→ **Prompt**
Your answer is the lines below, exactly, from the one that contains "Arguments dict V : clear implicits." through the one that contains "Definition set_phases (l", both included.

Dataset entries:

= = = = =

Lemma disputed_agrees tbl k : table_ties GArInvoice ar_invoice_entity invoice_own tbl (history ps) ->
  key_agrees (total (selected disputed_key k (deltas ns lines))) (cached_disputed <$> tbl !! join3 tenant k).
Proof.
  intros Ht. destruct (selected_related ar_invoice_view k) as (sel & Hp & Hrel). cbn [v_line ar_invoice_view] in Hp.
  set (disp := fun x : Delta => bool_decide (lr_ar_status (fst x) = Some AR_STATUS_DISPUTED)).
  assert (Hsel : selected disputed_key k (deltas ns lines) = List.filter disp (selected ar_invoice_key k (deltas ns lines))).
  { assert (Hk : forall x : Delta, bool_decide (disputed_key (fst x) = Some k) = disp x && bool_decide (ar_invoice_key (fst x) = Some k)).
    { intros x. unfold disp, disputed_key. apply Bool.eq_iff_eq_true. rewrite andb_true_iff, !bool_decide_eq_true. case_bool_decide; naive_solver. }
    unfold selected. generalize (deltas ns lines). intros xs. induction xs as [|x xs IH]; [done|]. cbn [List.filter]. rewrite Hk.
    destruct (bool_decide (ar_invoice_key _ = _)); destruct (disp x) eqn:E; cbn [List.filter andb]; rewrite ?E, IH; done. }
  pose proof (selected_ok disputed_key k) as Hv. rewrite Hsel in *. pose proof (filter_bool_perm disp _ _ Hp) as Hpd.
  rewrite (filter_bool_ext _ (belongs GArInvoice ar_invoice_entity (join3 tenant k))) in Hrel.
  2:{ intros g _. destruct k as [[payer account] invoice]. pick_is_belongs. }
  change (List.filter _ _) with (grains_at GArInvoice ar_invoice_entity (join3 tenant k) (history ps)) in Hrel.
  specialize (Ht (join3 tenant k)). unfold key_ties in Ht. destruct (tbl !! join3 tenant k) as [r|]; cbn [fmap option_fmap option_map].
  - destruct Ht as (b & f & Hr). destruct (rt_own _ _ _ _ _ _ _ Hr) as (d & Hd & Hdu & _).
    pose proof (rt_balance _ _ _ _ _ _ _ Hr) as Hdec. apply decode_money_ok in Hdec as (_ & _ & _ & Hbc & Hbs).
    unfold cached_disputed, cached_amount. rewrite <- Hbc, <- Hbs, Hd. apply decode_money_ok in Hd as (Hdp & _ & _ & Hdc & Hds).
    assert (Hcur : currency d = currency b) by (destruct (currency d), (currency b); cbn in *; by subst).
    assert (Hsum : sum_Z (posted_units ∘ snd) (List.filter disp (selected ar_invoice_key k (deltas ns lines))) = posted_units d).
    { rewrite (sum_Z_perm _ _ _ Hpd), Hdu. apply disputed_sum; [done|]. intros g [Hg _]%elem_of_filter_bool.
      by apply andb_true_iff in Hg as [Hg%bool_decide_eq_true _]. }
    destruct (List.filter disp (selected ar_invoice_key k (deltas ns lines))) as [|x xs] eqn:E.
    + cbn. apply from_posted_zero; [done|]. by rewrite <- Hsum.
    + destruct (total_agrees (x :: xs) d) as (g & -> & Hg); [done|done|done| | |done|done].
      * rewrite Hpd. apply Forall_forall. intros y [_ Hy]%elem_of_filter_bool.
        destruct (Forall2_elem_l _ _ _ _ Hrel Hy) as (g & _ & Hyg). apply Hyg.
      * intros y Hy. rewrite Hpd in Hy. apply elem_of_filter_bool in Hy as [_ Hy].
        destruct (Forall2_elem_l _ _ _ _ Hrel Hy) as (g & Hg & Hyg). rewrite (rel_spec _ _ Hyg), Hcur. by apply (rt_currency _ _ _ _ _ _ _ Hr).
  - rewrite Ht in Hrel. apply Forall2_nil_inv_r in Hrel as ->. by apply Permutation_nil_r in Hpd as ->.
Qed.

Abbreviation caches := (tenant_caches (lg_caches l) tenant).
(** C5: Separation of duties.  Along any sequence of committed submits, approvals,
    rejections, withdrawals and content edits, fewer than [i32::MAX] of them, an
    approved unit has the required quorum of distinct reviewers, each with a live
    approve vote of the unit's current generation, none of them its submitter or the
    author of one of its items; nobody rejected it; and the items it stores are the
    content the fingerprint of that generation was taken of. *)
Theorem approved_by_quorum n w0 w id d :
  no_units w0 -> nsteps step n w0 w -> Z.of_nat n < i32_max ->
  dossier w id = Some d -> u_state (dos_unit d) = Approved ->
  (exists voters : list Uuid,
     NoDup voters /\ u_quorum_required (dos_unit d) <= Z.of_nat (length voters) /\
     forall a, a ∈ voters ->
       a <> u_submitted_by (dos_unit d) /\ (a ∉ (created_by <$> dos_items d)) /\
       exists v, v ∈ dos_decisions d /\ d_actor v = a /\ d_verdict v = Approve /\
         d_generation v = u_generation (dos_unit d) /\ d_stale v = false) /\
  (forall v, v ∈ dos_decisions d -> d_verdict v = Approve) /\
  snapshot_hash (dos_items d) (u_common_effective_date (dos_unit d)) = u_snapshot_hash (dos_unit d).
Proof.
  intros Hnone Hr Hn Hd Hs. destruct (reachable_sound n w0 w Hnone Hr Hn) as [_ Hall].
  specialize (Hall id d Hd). split; [|split].
  - exists (d_actor <$> valid_votes d). split; [by eapply voters_NoDup|].
    split; [rewrite length_fmap; by eapply sound_quorum|].
    intros a (v & -> & Hv)%list_elem_of_fmap. destruct (sound_duties _ _ Hall v Hv) as [H1' H2'].
    do 2 (split; [done|]). apply elem_of_filter_bool in Hv as [Hc Hv].
    apply counts_true in Hc as (? & ? & ?). by exists v.
  - intros v. apply (sound_verdicts _ _ Hall). congruence.
  - apply (sound_items _ _ Hall).
Qed.

(** A decided unit is final.  Once approved, rejected or withdrawn, its unit row,
    its items and its votes never change again, whatever transactions follow, and a
    later withdrawal answers that it is already decided. *)
Theorem decided_unit_final w w' id d s actor now :
  keyed w -> rtc step w w' -> dossier w id = Some d -> u_state (dos_unit d) <> Pending ->
  dossier w' id = Some d /\ withdraw s id actor now w' = Err ApprovalError.AlreadyDecided.
Proof.
  intros Hk Hr Hd Hs. assert (Hd' : dossier w' id = Some d).
  { induction Hr as [|w w1 w' Hstep _ IH]; [done|].
    destruct (step_transition _ _ Hk Hstep) as [Ht Hk1]. apply (IH Hk1).
    specialize (Ht id). rewrite Hd in Ht. by inversion Ht. }
  split; [done|]. unfold withdraw, load_pending, mbind, tx_bind. rewrite unit_of_law, Hd'. cbn.
  by rewrite bool_decide_true.
Qed.

Lemma evolves_version d d' : evolves d d' -> u_version (dos_unit d) < u_version (dos_unit d').
Proof. destruct 1; cbn; lia. Qed.

(** The version identifies the content of a unit: if, after any committed
    transactions, a unit has the version it had, then its row, its items and its
    votes are the same.  So the conditional bump of a transaction that read the unit
    earlier succeeds exactly when nothing has happened to it since. *)
Theorem version_cas_sound w w' id d :
  keyed w -> rtc step w w' -> dossier w id = Some d ->
  exists d', dossier w' id = Some d' /\ u_version (dos_unit d) <= u_version (dos_unit d') /\
    ((exists w'', bump_version id (u_version (dos_unit d)) w' = Ok (true, w'')) <-> d' = d).
Proof.
  intros Hk Hr Hd.
  assert (Hmono : exists d', dossier w' id = Some d' /\
    (d' = d \/ u_version (dos_unit d) < u_version (dos_unit d'))).
  { revert d Hd. induction Hr as [w|w w1 w' Hstep _ IH]; intros d Hd; [by exists d; auto|].
    destruct (step_transition _ _ Hk Hstep) as [Ht Hk1]. specialize (Ht id). rewrite Hd in Ht.
    inversion Ht as [o Ho Ho'|?|d1 d2 _ He Ho Ho']; subst.
    - apply (IH Hk1). congruence.
    - destruct (IH Hk1 d2) as (d' & Hd' & Hv); [congruence|]. exists d'. split; [done|]. right.
      apply evolves_version in He. destruct Hv as [->|Hv]; lia. }
  destruct Hmono as (d' & Hd' & Hv). exists d'. split; [done|]. split; [destruct Hv as [->|]; lia|].
  split.
  - intros [w'' Hb]. destruct Hv as [->|Hv]; [done|].
    rewrite (bump_miss _ _ _ _ Hd') in Hb by lia. done.
  - intros ->. destruct (bump_hit _ _ _ Hd') as (w'' & Hb & _). by exists w''.
Qed.

Lemma tx_bind_run {A B} (m : TX W A) (f : A -> TX W B) w a w' :
  m w = Ok (a, w') -> (m ≫= f) w = f a w'.
Proof. intros Hm. unfold mbind, tx_bind. by rewrite Hm. Qed.

Lemma load_pending_run w id d : dossier w id = Some d -> u_state (dos_unit d) = Pending ->
  exists w', load_pending id w = Ok (bumped (dos_unit d), w') /\
    writes (dossier w) (dossier w') id (mkDossier (bumped (dos_unit d)) (dos_items d) (dos_decisions d)).
Proof.
  intros Hd Hs. destruct (bump_hit _ _ _ Hd) as (w' & Hb & Hw). exists w'. split; [|done].
  unfold load_pending. rewrite (tx_bind_run _ _ _ _ _ (unit_of_law w id)), Hd.
  unfold lift, mbind, tx_bind. cbn. rewrite bool_decide_false by (intros Hn; by apply Hn).
  by rewrite Hb.
Qed.

Lemma insert_decision_run w v d : dossier w (d_unit_id v) = Some d ->
  (vote_key v ∉ (vote_key <$> dos_decisions d)) ->
  exists w' votes, insert_decision v w = Ok (tt, w') /\ votes ≡ₚ v :: dos_decisions d /\
    writes (dossier w) (dossier w') (d_unit_id v) (mkDossier (dos_unit d) (dos_items d) votes).
Proof.
  intros Hd Hv. destruct (is_ok_exists _ (insert_decision_progress w v d Hd Hv)) as [[[] w'] Hr].
  destruct (insert_decision_at _ _ _ _ _ Hr Hd) as (votes & Hp & Hw). by exists w', votes.
Qed.
(** * Pipeline configuration model: jobs, phases and stage expansion

    A shallow embedding of [deploy_pipeline/pipeline/config.py].

    The three classes of the module ([Job], [Pipeline], [Stage]) become
    three modules.  A [Pipeline] is a mutable Python object that every
    method receives as [self]; its methods are therefore computations in
    a state-and-exception monad over the pipeline's fields.  A [Stage]
    keeps a reference to its pipeline and never copies it, so the
    methods of [Stage] run in the same monad, over the same state. *)

From Stdlib Require Import Ascii.
From stdpp Require Import base list strings gmap sorting pretty.

Local Open Scope string_scope.
Local Open Scope list_scope.

(** ** Exceptions *)

(** The exception classes the module defines, together with the one
    built-in exception its code can raise.  Each carries its message. *)
Inductive exn : Type :=
  | NameError (msg : string)
  | AttributeError (msg : string)
  | PhaseException (msg : string)
  | DuplicatePhaseException (msg : string)
  | InvalidPhaseException (msg : string)
  | JobException (msg : string)
  | InvalidJobTemplateException (msg : string).

(** [class DuplicatePhaseException(PhaseException)] and
    [class InvalidPhaseException(PhaseException)]. *)
Definition is_PhaseException (e : exn) : bool :=
  match e with
  | PhaseException _ | DuplicatePhaseException _ | InvalidPhaseException _ => true
  | _ => false
  end.

(** [class InvalidJobTemplateException(JobException)]. *)
Definition is_JobException (e : exn) : bool :=
  match e with
  | JobException _ | InvalidJobTemplateException _ => true
  | _ => false
  end.

Definition is_DuplicatePhaseException (e : exn) : bool :=
  match e with DuplicatePhaseException _ => true | _ => false end.

Definition is_InvalidPhaseException (e : exn) : bool :=
  match e with InvalidPhaseException _ => true | _ => false end.

(** The outcome of a call: it returns a value or raises. *)
Inductive result (A : Type) : Type :=
  | Returned (a : A)
  | Raised (e : exn).
Arguments Returned {A} a.
Arguments Raised {A} e.

(** Truth value of a [str]: only the empty string is falsy. *)
Definition str_bool (s : string) : bool :=
  match s with
  | EmptyString => false
  | String _ _ => true
  end.

(** ** Job *)

Module Job.

Record t : Type := mk {
  _job_name : string;
  phase : string;
  template : string;
  var_key : option string;
  host_selectors : list string;
  package_selectors : list string
}.

(** The read-only property [name]. *)
Definition name (self : t) : string := _job_name self.

(** [Job.__init__]: the constructor touches no shared state. *)
Definition __init__ (job_name phase_name : string) : result t :=
  if negb (str_bool job_name) then
    Raised (JobException "Job Name is Required")
  else
    Returned {| _job_name := job_name;
                phase := phase_name;
                template := "";
                var_key := None;
                host_selectors := [];
                package_selectors := [] |}.

End Job.

(** ** Insertion-ordered dictionaries

    [_job_phase] is a [defaultdict(list)].  Iterating a Python dict
    visits the keys in the order in which they were first inserted, and
    [get_jobs] relies on it, so the dictionary is an association list
    with the newest key last. *)
Section Dict.
Context {V : Type}.

Definition dict : Type := list (string * V).

Fixpoint dict_get (k : string) (d : dict) : option V :=
  match d with
  | [] => None
  | (k', v) :: d' => if decide (k = k') then Some v else dict_get k d'
  end.

(** In-place update of the value stored under a key that is present. *)
Fixpoint dict_alter (f : V → V) (k : string) (d : dict) : dict :=
  match d with
  | [] => []
  | (k', v) :: d' =>
      if decide (k = k') then (k', f v) :: d' else (k', v) :: dict_alter f k d'
  end.

(** [defaultdict.__getitem__]: a missing key is first inserted, at the
    end, with the value of the default factory. *)
Definition defaultdict_getitem (default : V) (k : string) (d : dict) : V * dict :=
  match dict_get k d with
  | Some v => (v, d)
  | None => (default, d ++ [(k, default)])
  end.

Definition dict_keys (d : dict) : list string := map fst d.
End Dict.
Arguments dict V : clear implicits.

(** ** Pipeline *)

Module Pipeline.

(** [host_order_label] is annotated on the class but [__init__] does
    not assign it: the attribute is absent until the loader sets it. *)
Record t : Type := mk {
  _job_name_cache : gset string;
  _job_phase : dict (list Job.t);
  template : string;
  host_order_label : option string;
  _phases : list string
}.

Definition set_job_name_cache (c : gset string) (self : t) : t :=
  mk c (_job_phase self) (template self) (host_order_label self) (_phases self).
Definition set_job_phase (d : dict (list Job.t)) (self : t) : t :=
  mk (_job_name_cache self) d (template self) (host_order_label self) (_phases self).
Definition set_phases (l : list string) (self : t) : t :=
  mk (_job_name_cache self) (_job_phase self) (template self) (host_order_label self) l.

(** Assignment to the public attributes, as the loader does. *)
Definition set_template (s : string) (self : t) : t :=
  mk (_job_name_cache self) (_job_phase self) s (host_order_label self) (_phases self).
Definition set_host_order_label (s : string) (self : t) : t :=
  mk (_job_name_cache self) (_job_phase self) (template self) (Some s) (_phases self).

(** A method call on the pipeline: from the state of [self] before the
    call to the outcome and the state of [self] after it. *)
Definition M (A : Type) : Type := t → result A * t.

#[global] Instance M_ret : MRet M := λ A a self, (Returned a, self).
#[global] Instance M_bind : MBind M := λ A B f m self,
  match m self with
  | (Returned a, self') => f a self'
  | (Raised e, self') => (Raised e, self')
  end.

Definition get : M t := λ self, (Returned self, self).
Definition modify (f : t → t) : M unit := λ self, (Returned tt, f self).
Definition raise {A : Type} (e : exn) : M A := λ self, (Raised e, self).

(** A [for] loop whose body yields: the items yielded by every
    iteration, in order. *)
Fixpoint for_yield {A B : Type} (l : list A) (body : A → M (list B)) : M (list B) :=
  match l with
  | [] => mret []
  | x :: l' => ys ← body x; zs ← for_yield l' body; mret (ys ++ zs)
  end.

(** [Pipeline.__init__] *)
Definition __init__ : t :=
  {| _job_name_cache := ∅;
     _job_phase := [];
     template := "";
     host_order_label := None;
     _phases := [] |}.

(** [Pipeline.add_job].  The method returns [self]; the returned
    reference is the state itself, so the value is [tt]. *)
Definition add_job (job : Job.t) : M unit :=
  self ← get;
  if decide (Job.name job ∈ _job_name_cache self) then
    raise (JobException ("Duplicate Job Name: " +:+ Job.name job))
  else if decide (Job.phase job ∉ _phases self) then
    raise (InvalidPhaseException ("Invalid Phase Name: " +:+ Job.phase job))
  else
    modify (λ self, set_job_name_cache ({[Job.name job]} ∪ _job_name_cache self) self);;
    modify (λ self,
      let '(_, d) := defaultdict_getitem [] (Job.phase job) (_job_phase self) in
      set_job_phase (dict_alter (λ jobs, jobs ++ [job]) (Job.phase job) d) self).

(** [Pipeline.get_jobs_by_phase].  Subscripting the [defaultdict]
    inserts an empty list under a key it does not hold yet. *)
Definition get_jobs_by_phase (phase_name : string) : M (list Job.t) :=
  self ← get;
  let '(jobs, d) := defaultdict_getitem [] phase_name (_job_phase self) in
  modify (set_job_phase d);;
  mret jobs.

(** [Pipeline.get_jobs]: the dictionary's items in key order, and the
    jobs of each item in list order. *)
Definition get_jobs : M (list Job.t) :=
  self ← get;
  mret (flat_map (λ item, item.2) (_job_phase self)).

(** The names bound where the body of [add_phase] runs: its two
    parameters, then the names the module binds at top level.  No
    built-in is called [phase]. *)
Definition add_phase_locals : list string := ["self"; "phase_name"].
Definition module_globals : list string :=
  ["defaultdict"; "product"; "Dict"; "List"; "Union"; "Tuple"; "Iterable"; "os";
   "Job"; "Pipeline"; "Stage"; "load_pipeline_from_config"; "with_full_path";
   "PhaseException"; "DuplicatePhaseException"; "InvalidPhaseException";
   "JobException"; "InvalidJobTemplateException"].

(** Evaluation of the message [f'Duplicate Phase Name: {phase.name}'].
    The replacement field reads the name [phase], which is bound
    neither in the method nor in the module (the parameter is called
    [phase_name]), so the lookup raises [NameError] and no message is
    ever built. *)
Definition duplicate_phase_message : M string :=
  if decide ("phase" ∈ add_phase_locals ++ module_globals) then
    (* a class, function or module of the module's top level *)
    raise (AttributeError "object has no attribute 'name'")
  else
    raise (NameError "name 'phase' is not defined").

(** [Pipeline.add_phase] *)
Definition add_phase (phase_name : string) : M unit :=
  self ← get;
  if decide (phase_name ∈ _phases self) then
    msg ← duplicate_phase_message;
    raise (DuplicatePhaseException msg)
  else
    modify (λ self, set_phases (_phases self ++ [phase_name]) self).

(** [Pipeline.get_phases] *)
Definition get_phases : M (list string) :=
  self ← get;
  mret (_phases self).

End Pipeline.

(** ** Ordering groups

    [Stage] accepts ordering groups of any type; it uses two operations
    of that type: the comparison [<], through [sorted], and the
    formatting of a value into an f-string. *)
Class OrderGroup (G : Type) : Type := {
  __lt__ : G → G → bool;
  __format__ : G → string
}.

#[export] Instance int_OrderGroup : OrderGroup Z :=
  {| __lt__ := Z.ltb; __format__ := pretty |}.
#[export] Instance str_OrderGroup : OrderGroup string :=
  {| __lt__ := String.ltb; __format__ := λ s, s |}.

Section Sorted.
Context {G : Type} `{!OrderGroup G}.

(** [x] goes before the first element that is not smaller than it, so
    before the elements equal to it. *)
Fixpoint insort (x : G) (l : list G) : list G :=
  match l with
  | [] => [x]
  | y :: l' => if __lt__ y x then y :: insort x l' else x :: y :: l'
  end.

(** A stable sort that compares with [<] only, as [list.sort] does. *)
Definition list_sort (l : list G) : list G := foldr insort [] l.

(** The built-in [sorted(iterable, reverse=...)].  With [reverse] the
    list is reversed, sorted and reversed again, which keeps equal
    elements in their original order. *)
Definition sorted (l : list G) (rev : bool) : list G :=
  if rev then reverse (list_sort (reverse l)) else list_sort l.
End Sorted.

(** [itertools.product] of two iterables: the rightmost one advances
    fastest. *)
Definition product {A B : Type} (xs : list A) (ys : list B) : list (A * B) :=
  flat_map (λ x, map (pair x) ys) xs.

(** ** Stage *)

Module Stage.
Import Pipeline.

Section Stage.
Context {G : Type} `{!OrderGroup G}.

(** The attribute [_pipeline] is a reference to the pipeline the
    methods below run on: the state of the monad [Pipeline.M]. *)
Record t : Type := mk { _order_groups : list G }.

(** [Stage.__init__] *)
Definition __init__ (order_groups : list G) (reverse : bool) : t :=
  {| _order_groups := sorted order_groups reverse |}.

(** [Stage._get_stages].  [product] reads both of its arguments to
    the end before the first pair comes out. *)
Definition _get_stages (self : t) : M (list (G * string * string)) :=
  phases ← get_phases;
  for_yield (product (_order_groups self) phases)
    (λ '(stage, phase_name),
       mret [(stage, phase_name, __format__ stage +:+ "-" +:+ phase_name)]).

(** [Stage.get_stages] *)
Definition get_stages (self : t) : M (list string) :=
  stages ← _get_stages self;
  for_yield stages (λ '(_, _, stage), mret [stage]).

(** [Stage.get_stage_jobs] *)
Definition get_stage_jobs (self : t) : M (list (G * string * string * Job.t)) :=
  stages ← _get_stages self;
  for_yield stages
    (λ '(stage, phase_name, stage_name),
       jobs ← get_jobs_by_phase phase_name;
       for_yield jobs (λ job, mret [(stage, phase_name, stage_name, job)])).
End Stage.
Arguments t G : clear implicits.
End Stage.
(* ------------------------------------------------------------------ *)
(** ** Tables *)

(** A row of the merit-value grid [df_Theo] (the field [Z] of the source
    is [Z_] here, [Z] being the type of integers). *)
Record theo_row := {
  Z_ : Q; M : Q; logD : Q; aov : Q; fov : Q; Xc : Q;
  logTeff : Q; logg : Q; logL : Q; meritValue : Q
}.

(** A row of [spectroGrid_dataFrame]: grid coordinates and age. *)
Record grid_row := {
  gZ : Q; gM : Q; glogD : Q; gaov : Q; gfov : Q; gXc : Q; age : Q
}.

(** A row of an isochrone-cloud track. *)
Record iso_row := {
  star_age : Q; log_Teff : Q; log_g : Q; log_L : Q
}.

(** The first data row of the observation table. *)
Record obs_row := {
  Teff : Q; Teff_err : Q;
  ologg : Q; ologg_err : Q;
  ologL : Q; ologL_err : Q
}.

(** The [spectro_companion] dict. *)
Record companion := {
  q : Q; q_err : Q; primary_pulsates : bool;
  cTeff : option Q; cTeff_err : Q;
  clogg : option Q; clogg_err : Q;
  clogL : option Q; clogL_err : Q
}.

(** [isocloud_grid_summary]: Z -> (mass -> track). *)
Definition track := list iso_row.
Definition isocloud_dict := list (Q * track).
Definition isocloud_summary := list (Q * isocloud_dict).

(** [d[k]] on a dict with float keys (exact key equality). *)
Fixpoint dict_get {A} (d : list (Q * A)) (k : Q) : res A :=
  match d with
  | [] => raise KeyError
  | (k', v) :: d' => if Qeq_bool k' k then ret v else dict_get d' k
  end.

(* ------------------------------------------------------------------ *)
(** ** [get_age] *)

(** [max(unique_xc)] and [min(unique_xc)]; [pd.unique] only removes
    duplicates, which changes neither. *)
Fixpoint list_max_from (m : Q) (l : list Q) : Q :=
  match l with
  | [] => m
  | x :: l' => list_max_from (if qlt m x then x else m) l'
  end.

Fixpoint list_min_from (m : Q) (l : list Q) : Q :=
  match l with
  | [] => m
  | x :: l' => list_min_from (if qlt x m then x else m) l'
  end.

Definition py_max (l : list Q) : res Q :=
  match l with [] => raise ValueError | x :: l' => ret (list_max_from x l') end.

Definition py_min (l : list Q) : res Q :=
  match l with [] => raise ValueError | x :: l' => ret (list_min_from x l') end.

(** [pd.unique(df[np.isclose(df.Z, model.Z)].Xc)] *)
Definition unique_xc (model : theo_row) (df : list grid_row) : list Q :=
  map gXc (filter (fun r => isclose (gZ r) (Z_ model)) df).

(** The mask [np.isclose(df.Z, model.Z) & ... & np.isclose(df.Xc, xc)]. *)
Definition coords_match (model : theo_row) (xc : Q) (r : grid_row) : bool :=
  isclose (gZ r) (Z_ model) && isclose (gM r) (M model)
  && isclose (glogD r) (logD model) && isclose (gaov r) (aov model)
  && isclose (gfov r) (fov model) && isclose (gXc r) xc.

(** [int(df.loc[mask].age)]: converting a Series to [int] needs exactly
    one element, otherwise pandas raises [TypeError]. *)
Definition loc_age (df : list grid_row) (model : theo_row) (xc : Q) : res Z :=
  match filter (coords_match model xc) df with
  | [r] => ret (py_int (age r))
  | _ => raise TypeError
  end.

Definition get_age (model : theo_row) (df : list grid_row) : res (Z * Z) :=
  let xs := unique_xc model df in
  mx <- py_max xs ;;
  if qlt (Qabs (Xc model - mx)) (1#10000) then
    max_age <- loc_age df model (round_q (Xc model - 0.01) 2) ;;
    ret (0%Z, max_age)
  else
    mn <- py_min xs ;;
    if qlt (Qabs (Xc model - mn)) (1#10000) then
      min_age <- loc_age df model (round_q (Xc model + 0.01) 2) ;;
      a <- loc_age df model (round_q (Xc model) 2) ;;
      ret (min_age, (a + a - min_age)%Z)
    else
      min_age <- loc_age df model (round_q (Xc model + 0.01) 2) ;;
      max_age <- loc_age df model (round_q (Xc model - 0.01) 2) ;;
      ret (min_age, max_age).
(** [ts'] differs from [ts] at most in the unknown [x]. *)
Definition same_except_X (ts ts' : TimeStepPF) : Prop :=
  m_model ts' = m_model ts ∧
  getTimeStepSize ts' = getTimeStepSize ts ∧
  m_maxIterations ts' = m_maxIterations ts ∧
  oldPositions (m_simulationData ts') = oldPositions (m_simulationData ts) ∧
  predictedPositions (m_simulationData ts')
    = predictedPositions (m_simulationData ts) ∧
  fluidNeighborCounts (m_simulationData ts')
    = fluidNeighborCounts (m_simulationData ts).

(** The object after [k] calls of [cgSolve] in the loop of
    [solvePDConstraints]. *)
Fixpoint pd_trace (ts : TimeStepPF) (k : nat) : TimeStepPF :=
  match k with
  | 0 => ts
  | S k => (cgSolve (pd_trace ts k)).2
  end.

(** No particle is compressed at the positions held by [x]: the constraint
    value of every particle is within the goal of the projection. *)
Definition uncompressed (ts : TimeStepPF) : Prop :=
  ∀ i, i < numParticles (m_model ts) →
       (Qcabs (calculateC (m_model ts) i
                 (gather_local (m_model ts) (getX (m_simulationData ts)) i))
        ≤ C_goal)%Qc.

(** The number of entries of the neighbour list of particle [i] that name
    a fluid particle. *)
Definition fluid_entries (m : FluidModel) (i : nat) : nat :=
  length (filter (λ id, point_set_id id = 0) (neighborsOf m i)).

(** A single fluid particle of mass 2 without neighbours, away from its
    predicted position. *)
Definition example_single : TimeStepPF := {|
  m_model :=
    mkFluidModel 1 [mkVector3r 1 0 0] [Vector3r_zero] [Vector3r_zero]
      [Q2Qc 2] (Q2Qc 12) (Q2Qc (1 # 10))
      (λ _ _, Vector3r_zero) (λ _ _, 0%Qc) [[]] 1%Qc tent_W tent_gradW;
  m_simulationData :=
    mkSimulationDataPF [Vector3r_zero] [mkVector3r 0 1 0] [1%Qc; 0%Qc; 0%Qc] [1];
  getTimeStepSize := 1%Qc;
  m_maxIterations := 5
|}.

= = = = =

→ **Answer for the task**
Arguments dict V : clear implicits.

(** ** Pipeline *)

Module Pipeline.

(** [host_order_label] is annotated on the class but [__init__] does
    not assign it: the attribute is absent until the loader sets it. *)
Record t : Type := mk {
  _job_name_cache : gset string;
  _job_phase : dict (list Job.t);
  template : string;
  host_order_label : option string;
  _phases : list string
}.

Definition set_job_name_cache (c : gset string) (self : t) : t :=
  mk c (_job_phase self) (template self) (host_order_label self) (_phases self).
Definition set_job_phase (d : dict (list Job.t)) (self : t) : t :=
  mk (_job_name_cache self) d (template self) (host_order_label self) (_phases self).
Definition set_phases (l : list string) (self : t) : t :=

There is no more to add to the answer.